I think the phrase "disappointed in you" is okay if you reserve it for times when your kids do something that you know as their parent they could have chosen to do otherwise yet didn't. I don't like the idea of using the phrase on a child, it seems more appropriate for the teen years or beyond. I can understand how you don't like it at all but I can see how it can be a way for a parent to express their sadness, rather than their anger. I don't know exactly how God feels about us, but I can imagine Him feeling something similar when we chose sin over obedience. As parents, we need to act like the father in the prodigal son parable. We must be quick to forgive and lovingly accept our kids every time. As long as we do this, I believe we are doing what God wants us to. (Aided by a healthy dose of daily prayer, of course)

Tirzah said...

I agree with you- partly. One thing Aaron and I have really worked on with our kids is the way we phrase things; we always try to direct our language at the behavior, not the child. For example, we don't say things like "bad boy;" we tell our kids that they, as people, are always good no matter what. We tell them things like "that was not a good choice." We definitely talk about how their behavior can make others feel, we're just really careful to affirm our unconditional love for them while helping to guide the decisions they make in the right direction. This is particularly important to me since Jack seems like he could easily suffer from low self-esteem, and tends to call himself names when he's upset about something he's done.

Anonymous said...

I think talking about choices is a much better way to approach things.
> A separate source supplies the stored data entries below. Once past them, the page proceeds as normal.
(* ===== verification/WorkspaceReadBack.v ===== *)
(** What the workspace operations do to the database, exactly: the rows a
    creation and an update write and the workspace they read back as, and the
    three ends of a deletion. *)
From S2P Require Import Prelude JsValues Texts Errors Programs PosixPath Host SandboxAdmission Protocol JobSchedule JobStore JobRepository JobLifecycle WorkspaceStore Workspaces WorkspaceRepository WorkspaceOperations WorkspaceMutations WorkspaceInvariant WorkspacePolicySafety WorkspaceSafety.
#[local] Open Scope string_scope. #[local] Open Scope Z_scope.

(** ** The rows of a workspace *)

Definition row_of (w : Workspace) : WorkspaceRow := {|
  wr_id := w_id w; wr_name := w_name w; wr_path := w_path w; wr_session_storage := w_sessionStorage w;
  wr_security_profile := profile_text (w_securityProfile w); wr_network_policy := network_text (w_networkPolicy w);
  wr_network_policy_set_id := w_networkPolicySetId w;
  wr_conversation_tools_enabled := if w_conversationToolsEnabled w then 1 else 0;
  wr_created_at := w_createdAt w; wr_updated_at := w_updatedAt w |}.
Definition mount_row (id : string) (m : WorkspaceMount) : WorkspaceMountRow := {|
  mr_workspace_id := id; mr_name := wm_name m; mr_source_path := wm_source m; mr_access := access_text (wm_access m) |}.

Definition add_mounts (id : string) (ms : list WorkspaceMount) (M : gmap (string * string) WorkspaceMountRow) :=
  foldl (λ M m, <[(id, wm_name m) := mount_row id m]> M) M ms.
Definition add_tools (id : string) (ts : list string) (T : gset (string * string)) : gset (string * string) :=
  foldl (λ T t, {[(id, t)]} ∪ T) T ts.
(** The database after [w] was stored in [d]. *)
Definition stored_in (w : Workspace) (d : wdb) : wdb :=
  MkWdb (<[w_id w := row_of w]> (wd_workspaces d)) (add_mounts (w_id w) (w_mounts w) (wd_mounts d))
    (add_tools (w_id w) (w_enabledHttpTools w) (wd_tools d)) (wd_jobs d) (wd_runs d).

(** ** What they read back as *)

#[export] Instance text_le_trans : Transitive text_le_prop.
Proof. intros s t u. apply string_compare_trans. Qed.
#[export] Instance text_le_antisym : AntiSymm eq text_le_prop.
Proof. intros s t. apply String.leb_antisym. Qed.
#[export] Instance text_le_total : Total text_le_prop.
Proof. intros s t. unfold text_le_prop, text_le. destruct (String.leb_total s t); auto. Qed.
#[export] Instance mount_name_le_total : Total mount_name_le.
Proof. intros r1 r2. apply (text_le_total (mr_name r1) (mr_name r2)). Qed.

Definition mount_rows (id : string) (M : gmap (string * string) WorkspaceMountRow) : list WorkspaceMountRow :=
  filter (λ r, mr_workspace_id r = id) (map_to_list M).*2.
Definition tool_names (id : string) (T : gset (string * string)) : list string :=
  (filter (λ p, p.1 = id) (elements T)).*2.

Lemma mount_rows_add id ms M :
  NoDup (wm_name <$> ms) → (∀ m, m ∈ ms → M !! (id, wm_name m) = None) →
  mount_rows id (add_mounts id ms M) ≡ₚ (mount_row id <$> ms) ++ mount_rows id M.
Proof.
  revert M. induction ms as [|m ms IH]; intros M Hnd Hnew; [done|].
  apply NoDup_cons in Hnd as [Hm Hnd]. change (add_mounts id (m :: ms) M) with (add_mounts id ms (<[(id, wm_name m) := mount_row id m]> M)).
  rewrite IH; [|done|].
  - unfold mount_rows. rewrite map_to_list_insert by (apply Hnew; left). cbn.
    rewrite decide_True by done. by rewrite <-Permutation_middle.
  - intros n Hn. rewrite lookup_insert_ne; [apply Hnew; by right|].
    intros [= E]. apply Hm. rewrite E. by apply list_elem_of_fmap_2.
Qed.

Lemma tool_names_add id ts T :
  NoDup ts → (∀ t, t ∈ ts → (id, t) ∉ T) →
  tool_names id (add_tools id ts T) ≡ₚ ts ++ tool_names id T.
Proof.
  revert T. induction ts as [|t ts IH]; intros T Hnd Hnew; [done|].
  apply NoDup_cons in Hnd as [Ht Hnd]. change (add_tools id (t :: ts) T) with (add_tools id ts ({[(id, t)]} ∪ T)).
  rewrite IH; [|done|].
  - unfold tool_names. rewrite elements_union_singleton by (apply Hnew; left). cbn.
    rewrite decide_True by done. cbn. by rewrite <-Permutation_middle.
  - intros u Hu. rewrite elem_of_union, elem_of_singleton. intros [[= ->]|H]; [done|].
    revert H. apply Hnew. by right.
Qed.

(** Nothing is known of an identifier without a row. *)
Lemma no_mount_rows id d : wdb_ok d → wd_workspaces d !! id = None → mount_rows id (wd_mounts d) = [].
Proof.
  intros Hok Hid. apply elem_of_nil_inv. intros r [Hr Hin]%list_elem_of_filter.
  apply list_elem_of_fmap in Hin as ([k r'] & -> & Hin%elem_of_map_to_list).
  apply (wk_mounts d Hok) in Hin as (_ & _ & [row Hrow]). cbn in Hr. by rewrite Hr, Hid in Hrow.
Qed.
Lemma no_tool_names id d : wdb_ok d → wd_workspaces d !! id = None → tool_names id (wd_tools d) = [].
Proof.
  intros Hok Hid. apply elem_of_nil_inv. intros t ([i u] & -> & [Hi Hin%elem_of_elements]%list_elem_of_filter)%list_elem_of_fmap.
  apply (wk_tools d Hok) in Hin as (_ & [row Hrow]). cbn in *. by rewrite Hi, Hid in Hrow.
Qed.

(** What a creation has checked of a workspace. *)
Record storable (w : Workspace) : Prop := {
  st_mounts : Forall mount_well_formed (w_mounts w);
  st_names : NoDup (wm_name <$> w_mounts w);
  st_mount_count : (length (w_mounts w) <= MAX_WORKSPACE_MOUNTS)%nat;
  st_tools t : t ∈ w_enabledHttpTools w → http_tool_name t = true;
  st_tools_nodup : NoDup (w_enabledHttpTools w);
  st_tools_sorted : Sorted text_le_prop (w_enabledHttpTools w);
  st_tool_count : (length (w_enabledHttpTools w) <= MAX_WORKSPACE_HTTP_TOOLS)%nat;
  st_set : isStructurallyValidPolicySetId (w_networkPolicySetId w) = true;
  st_directory : w_sessionDirectory w = workspaceSessionDirectory (w_path w) (w_sessionStorage w);
}.

Definition with_mounts (ms : list WorkspaceMount) (w : Workspace) : Workspace := {|
  w_id := w_id w; w_name := w_name w; w_path := w_path w; w_sessionStorage := w_sessionStorage w;
  w_sessionDirectory := w_sessionDirectory w; w_securityProfile := w_securityProfile w; w_mounts := ms;
  w_networkPolicy := w_networkPolicy w; w_networkPolicySetId := w_networkPolicySetId w;
  w_enabledHttpTools := w_enabledHttpTools w; w_conversationToolsEnabled := w_conversationToolsEnabled w;
  w_createdAt := w_createdAt w; w_updatedAt := w_updatedAt w |}.

Lemma mapM_map_Ok {A B} (f : A → result thrown B) (g : B → A) l :
  (∀ x, x ∈ l → f (g x) = Ok x) → mapM f (g <$> l) = Ok l.
Proof.
  induction l as [|x l IH]; intros H; [done|]. cbn. rewrite (H x) by left. cbn.
  rewrite IH by (intros y Hy; apply H; by right). done.
Qed.

Lemma stored_mount_row id m :
  mount_well_formed m → strlen (wm_source m) <= WORKSPACE_MOUNT_SOURCE_MAX_LENGTH →
  stored_mount id (mount_row id m) = Ok m.
Proof.
  intros [Hslug Habs] Hlen. unfold stored_mount, mount_row.
  cbn [mr_workspace_id mr_name mr_source_path mr_access]. rewrite String.eqb_refl, Hslug, Habs.
  rewrite (proj2 (Z.ltb_ge _ _) Hlen). destruct m as [n s []]; done.
Qed.

(** What reading back needs of a workspace's fields. *)
Record wellformed (w : Workspace) : Prop := {
  wf_mounts : Forall mount_well_formed (w_mounts w);
  wf_mount_count : (length (w_mounts w) <= MAX_WORKSPACE_MOUNTS)%nat;
  wf_tools t : t ∈ w_enabledHttpTools w → http_tool_name t = true;
  wf_tool_count : (length (w_enabledHttpTools w) <= MAX_WORKSPACE_HTTP_TOOLS)%nat;
  wf_set : isStructurallyValidPolicySetId (w_networkPolicySetId w) = true;
  wf_directory : w_sessionDirectory w = workspaceSessionDirectory (w_path w) (w_sessionStorage w);
}.
Definition short_mounts (w : Workspace) : Prop :=
  Forall (λ m, strlen (wm_source m) <= WORKSPACE_MOUNT_SOURCE_MAX_LENGTH) (w_mounts w).

(** Reading the identifier gives the workspace, its mounts in the order of their names. *)
Definition reads_as (w : Workspace) (d : wdb) : Prop :=
  ∃ ms, stored_workspace (w_id w) d = Ok (with_mounts ms w) ∧ ms ≡ₚ w_mounts w
    ∧ Sorted (λ m n, text_le_prop (wm_name m) (wm_name n)) ms.

Lemma rows_read_back w D :
  wellformed w → short_mounts w → wd_workspaces D !! w_id w = Some (row_of w) →
  sql_listMounts (w_id w) D ≡ₚ mount_row (w_id w) <$> w_mounts w →
  sql_listHttpTools (w_id w) D = (λ t, (w_id w, t)) <$> w_enabledHttpTools w →
  reads_as w D.
Proof.
  intros [Hwf Hcount Htool Htools Hset Hdir] Hlen Hrow Hrows Hnames.
  pose proof (Permutation_map_inv _ _ Hrows) as (ms & Ems & Hperm).
  exists ms. split_and!; [|by symmetry|].
  - unfold stored_workspace, sql_getWorkspace. rewrite Hrow.
    unfold workspaceFromRow. cbn [wr_id row_of]. rewrite Ems.
    assert (Hmap : mapM (stored_mount (w_id w)) (mount_row (w_id w) <$> ms) = Ok ms).
    { apply mapM_map_Ok. intros m Hm. rewrite <-Hperm in Hm.
      apply stored_mount_row; [by eapply Forall_forall in Hwf|by eapply Forall_forall in Hlen]. }
    change (map (mount_row (w_id w)) ms) with (mount_row (w_id w) <$> ms). rewrite Hmap. cbn [mbind result_bind].
    rewrite bool_decide_eq_false_2 by (rewrite <-Hperm; lia). cbn [throw_if mbind result_bind].
    rewrite Hnames, mapM_map_Ok by (intros t Ht; unfold stored_tool; cbn; by rewrite String.eqb_refl, Htool).
    cbn [mbind result_bind]. rewrite bool_decide_eq_false_2 by lia. cbn [throw_if mbind result_bind].
    unfold workspace_from_columns, row_of, with_mounts. rewrite Hdir. cbn -[isStructurallyValidPolicySetId].
    rewrite Hset.
    by destruct (w_securityProfile w), (w_networkPolicy w), (w_conversationToolsEnabled w).
  - assert (Hs : Sorted mount_name_le (mount_row (w_id w) <$> ms)).
    { change (mount_row (w_id w) <$> ms) with (map (mount_row (w_id w)) ms). rewrite <-Ems.
      apply Sorted_merge_sort; apply _. }
    clear -Hs. induction ms as [|m ms IH]; [constructor|]. apply Sorted_inv in Hs as [Hs Hh].
    constructor; [by apply IH|]. destruct ms as [|n ms]; constructor. by apply HdRel_inv in Hh.
Qed.

(** What was added under an identifier that had none is what is listed. *)
Lemma added_mounts_listed w d M :
  wd_mounts d = add_mounts (w_id w) (w_mounts w) M → NoDup (wm_name <$> w_mounts w) →
  (∀ n, M !! (w_id w, n) = None) → mount_rows (w_id w) M = [] →
  sql_listMounts (w_id w) d ≡ₚ mount_row (w_id w) <$> w_mounts w.
Proof.
  intros E Hnd Hnew Hnone. unfold sql_listMounts. rewrite merge_sort_Permutation, E.
  change (mount_rows (w_id w) (add_mounts (w_id w) (w_mounts w) M) ≡ₚ mount_row (w_id w) <$> w_mounts w).
  rewrite mount_rows_add by auto. by rewrite Hnone, app_nil_r.
Qed.
Lemma added_tools_listed w d T :
  wd_tools d = add_tools (w_id w) (w_enabledHttpTools w) T → NoDup (w_enabledHttpTools w) →
  Sorted text_le_prop (w_enabledHttpTools w) → (∀ t, (w_id w, t) ∉ T) → tool_names (w_id w) T = [] →
  sql_listHttpTools (w_id w) d = (λ t, (w_id w, t)) <$> w_enabledHttpTools w.
Proof.
  intros E Hnd Hsorted Hnew Hnone. unfold sql_listHttpTools. f_equal.
  apply (Sorted_unique text_le_prop); [by apply Sorted_merge_sort; apply _|done|].
  rewrite merge_sort_Permutation, E.
  change (tool_names (w_id w) (add_tools (w_id w) (w_enabledHttpTools w) T) ≡ₚ w_enabledHttpTools w).
  rewrite tool_names_add by auto. by rewrite Hnone, app_nil_r.
Qed.

Lemma reads_back w d :
  wdb_ok d → wd_workspaces d !! w_id w = None → storable w → short_mounts w → reads_as w (stored_in w d).
Proof.
  intros Hok Hid [Hwf Hnames Hcount Htool Hnd Hsorted Htools Hset Hdir] Hlen.
  apply rows_read_back; [done|done|apply lookup_insert_eq|..].
  - apply (added_mounts_listed w _ (wd_mounts d)); [done|done| |by apply no_mount_rows].
    intros n. destruct (wd_mounts d !! (w_id w, n)) as [r|] eqn:E; [|done].
    apply (wk_mounts d Hok) in E as (Ek & _ & [row Hrow]). injection Ek as Ek _. by rewrite <-Ek, Hid in Hrow.
  - apply (added_tools_listed w _ (wd_tools d)); [done|done|done| |by apply no_tool_names].
    intros t Ht. apply (wk_tools d Hok) in Ht as (_ & [row Hrow]). cbn in Hrow. by rewrite Hid in Hrow.
Qed.

(** ** What a creation writes *)

(** What is known of every result joins what holds of the database. *)
Lemma sync_with {A} T P (m : ws A) (Q : A → wdb → Prop) φ :
  sync T P m Q → returns m φ → sync T P m (λ x d, Q x d ∧ φ x).
Proof.
  intros Hm Hr d g HP. eapply wp_mono; [|apply (wp_with _ _ (λ _ _, True) no_trace _ g tt _
    (λ '(o, _), match o with Next x => φ x | _ => True end) (Hm d g HP))].
  - intros [o d'] g' [H Hφ]. by destruct o.
  - eapply wp_mono; [|apply (Hr d tt I)]. intros [o d'] g'. by destruct o.
Qed.
(** A step that only reads, of whose result something is known. *)
Lemma sync_learn {A B} d0 (m : ws A) (k : A → ws B) φ Q :
  quietly m → returns m φ → (∀ x, φ x → sync (λ d, d = d0) (λ d, d = d0) (k x) Q) →
  sync (λ d, d = d0) (λ d, d = d0) (m ≫= k) Q.
Proof.
  intros Hm Hr Hk. eapply sync_bind; [apply sync_with; [apply Hm|exact Hr]|]. intros x d g [-> Hx]. by apply (Hk x Hx).
Qed.

Lemma sync_insert_mounts_exact id ms d0 :
  sync (λ _, True) (λ d, d = d0) (insert_mounts id ms)
    (λ _ d, d = set_mounts (add_mounts id ms (wd_mounts d0)) d0).
Proof.
  revert d0. induction ms as [|m ms IH]; intros d0; cbn [insert_mounts].
  { apply spec_ret. intros d g ->. by destruct d0. }
  eapply (sync_bind _ _ _ _ (λ _ d, d = set_mounts (<[(id, wm_name m) := mount_row id m]> (wd_mounts d0)) d0)).
  { apply sync_run_stmt; [done|]. intros d a d' ->. unfold sql_insertMount. repeat case_match; try done. by intros [= _ <-]. }
  intros ?. exact (IH (set_mounts (<[(id, wm_name m) := mount_row id m]> (wd_mounts d0)) d0)).
Qed.
Lemma sync_insert_tools_exact id ts d0 :
  sync (λ _, True) (λ d, d = d0) (insert_tools id ts)
    (λ _ d, d = set_tools (add_tools id ts (wd_tools d0)) d0).
Proof.
  revert d0. induction ts as [|t ts IH]; intros d0; cbn [insert_tools].
  { apply spec_ret. intros d g ->. by destruct d0. }
  eapply (sync_bind _ _ _ _ (λ _ d, d = set_tools ({[(id, t)]} ∪ wd_tools d0) d0)).
  { apply sync_run_stmt; [done|]. intros d a d' ->. unfold sql_insertHttpTool. repeat case_match; try done. by intros [= _ <-]. }
  intros ?. exact (IH (set_tools ({[(id, t)]} ∪ wd_tools d0) d0)).
Qed.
My brother is 16 and is at an age where he wants to go out and do all kinds of things, and with three big sisters, we talk to him about smart choices. I hope I never use the phrase "bad boy" on my son and the other day I got quite annoyed and upset when my mother-in-law told my six month old son that she would "smack his bum" because he was grizzling. Whether joking or not, I would rather he didn't have those kinds of jokes in his life. I don't want him to hear things like that, especially for something like being irritable because he is teething. Perhaps he won't remember it, perhaps he will. Either way I didn't like it. And I hope when he gets a bit older I always remember to talk about choices and the beahviour, not the person.